Minardi, owner of East Hampton, N.Y.-based Minardi Training, designs all his workouts for the outdoors. As a former professional triathlete and cyclist, Minardi knew about the power of outdoor exercise when he began his business.

He designed his first—and most famous—outdoor workout when he was just 14 years old. His father was once a lifeguard and often talked about the health benefits of merely walking barefoot on the beach. When the younger Minardi stopped to think about all the things lifeguards must do—running on the sand, swimming against waves, lifting heavy objects—he realized they had the perfect fitness routine.

The program eventually evolved into the Lifeguard Workout, which has garnered national media attention for its fresh approach to fitness. The regimen is a unique combination of plyometrics, ocean rescue drills, yoga, weight training, swimming, speed, balance training and plain old fun on the beach.

Though the 80-minute workout varies all the time, it typically involves a cardiovascular obstacle course that the group navigates en masse. The program also includes light weights, as well as a cool-down featuring a sit-up and push-up cycle.

Minardi likes to point to the ocean during the class and ask clients if they like his gym. He also refers to his patrons as athletes, so they think of their bodies as things that must be cherished and well maintained.

"When people get to their bodies, they take their brain out," he said. "We treat our technology and our stuff better than the things we live in—our bodies."

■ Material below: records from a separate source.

Ltac eval_bits :=
  repeat match goal with
    | |- context [Z.testbit (Z.pos ?p) ?k] =>
        let b := eval vm_compute in (Z.testbit (Z.pos p) k) in
        change (Z.testbit (Z.pos p) k) with b
    | |- context [?k <? 8] =>
        let b := eval vm_compute in (k <? 8) in
        change (k <? 8) with b
    end.

Ltac clear_bools :=
  repeat (rewrite andb_true_r || rewrite andb_false_r || rewrite orb_false_r
          || rewrite orb_true_r || rewrite andb_true_l || rewrite andb_false_l
          || rewrite orb_false_l || rewrite orb_true_l);
  try reflexivity.

Ltac high_bits i Hhi :=
  try rewrite (high_bit_lt i Hhi);
  repeat match goal with
    | |- context [Z.testbit (Z.pos ?p) i] =>
        rewrite (byte_high (Z.pos p) i) by (try split; lia)
    end.

Ltac bits_at i Hi :=
  fold_masks; push_bits;
  destruct (byte_cases i Hi) as
    [-> | [-> | [-> | [-> | [-> | [-> | [-> | [-> | Hhi]]]]]]]];
  [ eval_bits; clear_bools .. | high_bits i Hhi; clear_bools ].

Ltac bitwise :=
  apply Z.bits_inj'; let i := fresh "i" in let Hi := fresh "Hi" in
  intros i Hi; bits_at i Hi.

Lemma select_channel_ADMUX (ch : Z) (st : machine) :
  ADMUX (select_channel ch st) = Z.lor (Z.land (ADMUX st) 248) (ch mod 8).
Proof.
  unfold select_channel, write_ADMUX; simpl.
  change 8 with (2 ^ 3) at 1. rewrite <- Z.land_ones by lia.
  change (Z.ones 3) with 7.
  bitwise.
Qed.

Lemma select_channel_frame (ch : Z) (st : machine) :
  ADCSRA (select_channel ch st) = ADCSRA st
  /\ ADC (select_channel ch st) = ADC st
  /\ conv (select_channel ch st) = conv st
  /\ started (select_channel ch st) = started st
  /\ calls (select_channel ch st) = calls st.
Proof. repeat split. Qed.

Lemma select_channel_again (ch : Z) (st st' : machine) :
  Z.land (ADMUX st') 248 = Z.land (ADMUX st) 248 ->
  ADMUX (select_channel ch st') = ADMUX (select_channel ch st).
Proof.
  intro H. rewrite !select_channel_ADMUX, H. reflexivity.
Qed.

Lemma select_channel_high (ch : Z) (st : machine) :
  Z.land (ADMUX (select_channel ch st)) 248 = Z.land (ADMUX st) 248.
Proof.
  rewrite select_channel_ADMUX.
  change 8 with (2 ^ 3) at 1. rewrite <- Z.land_ones by lia.
  change (Z.ones 3) with 7.
  bitwise.
Qed.

Lemma select_channel_low (ch : Z) (st : machine) :
  Z.land (ADMUX (select_channel ch st)) 7 = ch mod 8.
Proof.
  rewrite select_channel_ADMUX.
  change 8 with (2 ^ 3). rewrite <- Z.land_ones by lia.
  change (Z.ones 3) with 7.
  bitwise.
Qed.

(** ** The busy-wait loop *)

Lemma start_bit_written (a : Z) :
  Z.testbit (Z.lor a (Z.shiftl 1 ADSC)) ADSC = true.
Proof.
  rewrite Z.lor_spec. change (Z.testbit (Z.shiftl 1 ADSC) ADSC) with true.
  apply orb_true_r.
Qed.

Lemma armed_idle (ch : Z) (st : machine) :
  conv st = Idle ->
  armed ch st =
  mkMachine (wrap8 (Z.lor (ADCSRA st) (Z.shiftl 1 ADSC)))
            (ADMUX (select_channel ch st)) (ADC st)
            (begin_conversion (select_channel ch st))
            (S (started st)) (calls st).
Proof.
  intro H. unfold armed, write_ADCSRA.
  rewrite start_bit_written.
  destruct (select_channel_frame ch st) as (-> & -> & -> & -> & ->).
  rewrite H. reflexivity.
Qed.

Lemma armed_frame (ch : Z) (st : machine) :
  ADMUX (armed ch st) = ADMUX (select_channel ch st)
  /\ calls (armed ch st) = calls st
  /\ Z.testbit (ADCSRA (armed ch st)) 6 = true.
Proof.
  unfold armed, write_ADCSRA. rewrite start_bit_written.
  assert (B : forall a, Z.testbit (wrap8 (Z.lor a (Z.shiftl 1 ADSC))) 6 = true).
  { intro a. rewrite wrap8_bits. exact (start_bit_written a). }
  destruct (conv (select_channel ch st)); repeat split; apply B.
Qed.

Lemma pending_idle (ch : Z) (st : machine) :
  conv st = Idle -> pending ch st = begin_conversion (select_channel ch st).
Proof.
  intro H. unfold pending. rewrite (armed_idle ch st H). reflexivity.
Qed.

Lemma pending_not_idle (ch : Z) (st : machine) :
  pending ch st <> Idle.
Proof.
  unfold pending, armed, write_ADCSRA. rewrite start_bit_written.
  destruct (conv (select_channel ch st)) eqn:E; simpl; try congruence.
  unfold begin_conversion. destruct (latency w _); congruence.
Qed.

Lemma completed_clear (v : Z) (st : machine) :
  (Z.land (ADCSRA (completed v st)) 64 =? 0) = true.
Proof.
  rewrite land_64_eqb. simpl ADCSRA.
  rewrite Z.land_spec, Z.lnot_spec by lia.
  change (Z.testbit (Z.shiftl 1 ADSC) 6) with true.
  rewrite andb_false_r. reflexivity.
Qed.

Lemma busy_wait_returns (k : nat) :
  forall (fuel : nat) (st : machine) (v : Z),
    conv st = Busy k v ->
    Z.testbit (ADCSRA st) 6 = true ->
    (k < fuel)%nat ->
    busy_wait fuel st = Ok (completed v st).
Proof.
  induction k as [|k IH]; intros fuel st v Hc Hb Hf;
    (destruct fuel as [|fuel]; [lia|]); simpl; unfold tick; rewrite Hc.
  - fold (completed v st). rewrite completed_clear. reflexivity.
  - rewrite land_64_eqb. simpl ADCSRA. rewrite Hb. simpl negb. cbv iota.
    rewrite (IH fuel _ v); [reflexivity | reflexivity | exact Hb | lia].
Qed.

Lemma busy_wait_short (k : nat) :
  forall (fuel : nat) (st : machine) (v : Z),
    conv st = Busy k v ->
    Z.testbit (ADCSRA st) 6 = true ->
    (fuel <= k)%nat ->
    busy_wait fuel st = Blocked.
Proof.
  induction k as [|k IH]; intros fuel st v Hc Hb Hf;
    (destruct fuel as [|fuel]; [reflexivity|]); [lia|].
  simpl; unfold tick; rewrite Hc.
  rewrite land_64_eqb. simpl ADCSRA. rewrite Hb. simpl negb. cbv iota.
  apply (IH fuel _ v); [reflexivity | exact Hb | lia].
Qed.

Lemma busy_wait_stuck (fuel : nat) (st : machine) :
  conv st = Stuck ->
  Z.testbit (ADCSRA st) 6 = true ->
  busy_wait fuel st = Blocked.
Proof.
  intros Hc Hb. induction fuel as [|fuel IH]; [reflexivity|].
  simpl; unfold tick; rewrite Hc.
  rewrite land_64_eqb, Hb. exact IH.
Qed.

Lemma tick_frame (st : machine) :
  ADMUX (tick st) = ADMUX st /\ calls (tick st) = calls st
  /\ started (tick st) = started st.
Proof.
  unfold tick. destruct (conv st) as [|[|k] v|]; repeat split.
Qed.

Lemma busy_wait_frame (fuel : nat) :
  forall st st', busy_wait fuel st = Ok st' ->
    ADMUX st' = ADMUX st /\ calls st' = calls st /\ started st' = started st.
Proof.
  induction fuel as [|fuel IH]; intros st st' H; [discriminate|].
  simpl in H. destruct (tick_frame st) as (Hm & Hc & Hs).
  destruct (Z.land (ADCSRA (tick st)) 64 =? 0).
  - injection H as <-. auto.
  - apply IH in H. destruct H as (-> & -> & ->). auto.
Qed.

(** ** [read_once] *)

Lemma read_once_unfold (fuel : nat) (ch : Z) (st : machine) :
  read_once fuel ch st =
  (st' <- busy_wait fuel (armed ch st) ;;
   Ok (ADC st', log_call ch (ADC st') st')).
Proof. reflexivity. Qed.

Lemma read_once_returns (fuel k : nat) (ch v : Z) (st : machine) :
  pending ch st = Busy k v ->
  (k < fuel)%nat ->
  read_once fuel ch st =
  Ok (wrap16 v, log_call ch (wrap16 v) (completed v (armed ch st))).
Proof.
  intros Hp Hf. rewrite read_once_unfold.
  rewrite (busy_wait_returns k fuel (armed ch st) v Hp);
    [reflexivity | apply armed_frame | exact Hf].
Qed.

Lemma read_once_short (fuel k : nat) (ch v : Z) (st : machine) :
  pending ch st = Busy k v ->
  (fuel <= k)%nat ->
  read_once fuel ch st = Blocked.
Proof.
  intros Hp Hf. rewrite read_once_unfold.
  rewrite (busy_wait_short k fuel (armed ch st) v Hp);
    [reflexivity | apply armed_frame | exact Hf].
Qed.

Lemma read_once_stuck (fuel : nat) (ch : Z) (st : machine) :
  pending ch st = Stuck ->
  read_once fuel ch st = Blocked.
Proof.
  intro Hp. rewrite read_once_unfold.
  rewrite (busy_wait_stuck fuel (armed ch st) Hp);
    [reflexivity | apply armed_frame].
Qed.

Lemma read_once_frame (fuel : nat) (ch v : Z) (st st' : machine) :
  read_once fuel ch st = Ok (v, st') ->
  ADMUX st' = ADMUX (select_channel ch st)
  /\ calls st' = calls st ++ [(ch, v)].
Proof.
  rewrite read_once_unfold. intro H.
  destruct (busy_wait fuel (armed ch st)) as [st1| |] eqn:E; try discriminate.
  simpl in H. injection H as <- <-.
  apply busy_wait_frame in E. destruct E as (Hm & Hc & _).
  destruct (armed_frame ch st) as (Am & Ac & _).
  simpl. rewrite Hm, Hc, Am, Ac. auto.
Qed.

(** One read from an idle converter on responsive hardware. *)
Lemma read_once_idle (fuel : nat) (ch : Z) (st : machine) :
  responsive fuel ->
  conv st = Idle ->
  exists st',
    read_once fuel ch st = Ok (reading ch st 0, st')
    /\ conv st' = Idle
    /\ started st' = S (started st)
    /\ calls st' = calls st ++ [(ch, reading ch st 0)]
    /\ ADMUX st' = ADMUX (select_channel ch st).
Proof.
  intros Hr Hi. destruct (Hr (started st)) as (k & Hk & Hlt).
  assert (Hp : pending ch st
               = Busy k (sample w (started st) (ADMUX (select_channel ch st)))).
  { rewrite (pending_idle ch st Hi). unfold begin_conversion.
    destruct (select_channel_frame ch st) as (_ & _ & _ & -> & _).
    rewrite Hk. reflexivity. }
  eexists. split.
  - rewrite (read_once_returns fuel k ch _ st Hp Hlt).
    unfold reading. rewrite Nat.add_0_r. reflexivity.
  - rewrite (armed_idle ch st Hi). simpl.
    unfold reading. rewrite Nat.add_0_r. auto.
Qed.

(** ** The accumulation loop *)

Lemma accumulate_done (fuel : nat) (channel samples result : Z) (st : machine) :
  samples <= 0 ->
  accumulate fuel channel samples result st = Ok (result, st).
Proof.
  intro H. rewrite accumulate_equation_1.
  destruct (Z_lt_dec 0 samples) as [l|n]; [lia|].
  apply accumulate_clause_1_equation_2.
Qed.

Lemma accumulate_step (fuel : nat) (channel samples result : Z) (st : machine) :
  0 < samples ->
  accumulate fuel channel samples result st =
  ('(v, st') <- read_once fuel channel st ;;
   accumulate fuel channel (wrap8 (samples - 1)) (wrap16 (result + v)) st').
Proof.
  intro H. rewrite accumulate_equation_1.
  destruct (Z_lt_dec 0 samples) as [l|n]; [|lia].
  rewrite accumulate_clause_1_equation_1.
  destruct (read_once fuel channel st) as [[v st']| |].
  - rewrite accumulate_clause_1_clause_1_equation_1. reflexivity.
  - rewrite accumulate_clause_1_clause_1_equation_2. reflexivity.
  - rewrite accumulate_clause_1_clause_1_equation_3. reflexivity.
Qed.

Lemma readings_length (ch : Z) (n : nat) (st : machine) :
  List.length (readings ch n st) = n.
Proof. unfold readings. rewrite length_map, length_seq. reflexivity. Qed.

Lemma readings_succ (ch : Z) (n : nat) (st st' : machine) :
  started st' = S (started st) ->
  ADMUX st' = ADMUX (select_channel ch st) ->
  readings ch (S n) st = reading ch st 0 :: readings ch n st'.
Proof.
  intros Hs Hm. unfold readings. simpl. f_equal.
  rewrite <- seq_shift, map_map. apply map_ext. intro i.
  unfold reading. rewrite Hs.
  rewrite (select_channel_again ch st st').
  - f_equal. f_equal. lia.
  - rewrite Hm. apply select_channel_high.
Qed.

Lemma accumulate_idle (fuel : nat) (channel : Z) :
  responsive fuel ->
  forall (n : nat) (samples result : Z) (st : machine),
    Z.to_nat samples = n ->
    0 <= samples < 256 ->
    conv st = Idle ->
    exists st',
      accumulate fuel channel samples result st
      = Ok (fold_left add16 (readings channel n st) result, st')
      /\ conv st' = Idle
      /\ started st' = (started st + n)%nat
      /\ calls st' = calls st ++ map (pair channel) (readings channel n st).
Proof.
  intros Hr n. induction n as [|n IH]; intros samples result st Hn Hs Hi.
  - exists st. rewrite accumulate_done by lia. simpl.
    rewrite app_nil_r, Nat.add_0_r. auto.
  - destruct (read_once_idle fuel channel st Hr Hi)
      as (st1 & Hread & Hi1 & Hs1 & Hc1 & Hm1).
    destruct (IH (wrap8 (samples - 1)) (wrap16 (result + reading channel st 0)) st1)
      as (st2 & Hacc & Hi2 & Hs2 & Hc2).
    + unfold wrap8. rewrite Z.mod_small by lia. lia.
    + unfold wrap8. rewrite Z.mod_small by lia. lia.
    + exact Hi1.
    + exists st2. rewrite accumulate_step by lia.
      rewrite Hread. simpl bind.
      rewrite (readings_succ channel n st st1 Hs1 Hm1).
      rewrite Hacc, Hi2, Hs2, Hc2, Hs1, Hc1. simpl.
      rewrite <- app_assoc. simpl.
      repeat split; lia.
Qed.

(** ** Sums of readings *)

Lemma fold_add16_exact (vs : list Z) :
  forall acc,
    0 <= acc ->
    Forall (fun v => 0 <= v) vs ->
    acc + total vs <= 65535 ->
    fold_left add16 vs acc = acc + total vs.
Proof.
  induction vs as [|v vs IH]; intros acc Ha Hv Hs; simpl in *.
  - lia.
  - inversion Hv as [|? ? Hv0 Hvs]; subst.
    assert (0 <= total vs).
    { clear - Hvs. induction Hvs; simpl; lia. }
    unfold add16 at 2, wrap16. rewrite Z.mod_small by lia.
    rewrite IH; auto; lia.
Qed.

Lemma total_bounds (b : Z) (vs : list Z) :
  Forall (fun v => 0 <= v <= b) vs ->
  0 <= total vs <= b * Z.of_nat (List.length vs).
Proof.
  induction 1 as [|v vs Hv Hvs IH]; simpl List.length; simpl total; [lia|].
  rewrite Nat2Z.inj_succ. nia.
Qed.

There's more to Minardi Training than just the Lifeguard Workout. He also offers road cycling, mountain biking, surfer yoga and vinyasa weight-training classes. Though the classes might differ, the location always stays the same: the great outdoors.

"Why go inside when you can go out?" Minardi asked. "Working outside is so much better for you. Being in the elements is healthy for both your muscles and your balance. My philosophy is the more outdoor air you get, the better."

Simply put, Minardi should serve as an inspiration to parks departments that don't have the money to build recreation centers. No matter the budget or the facilities, they have Mother Nature's fitness club right outside.

"There's no excuse," Minardi said. "There are plenty of options available to everyone. Encourage people to put their shoes on and go outside."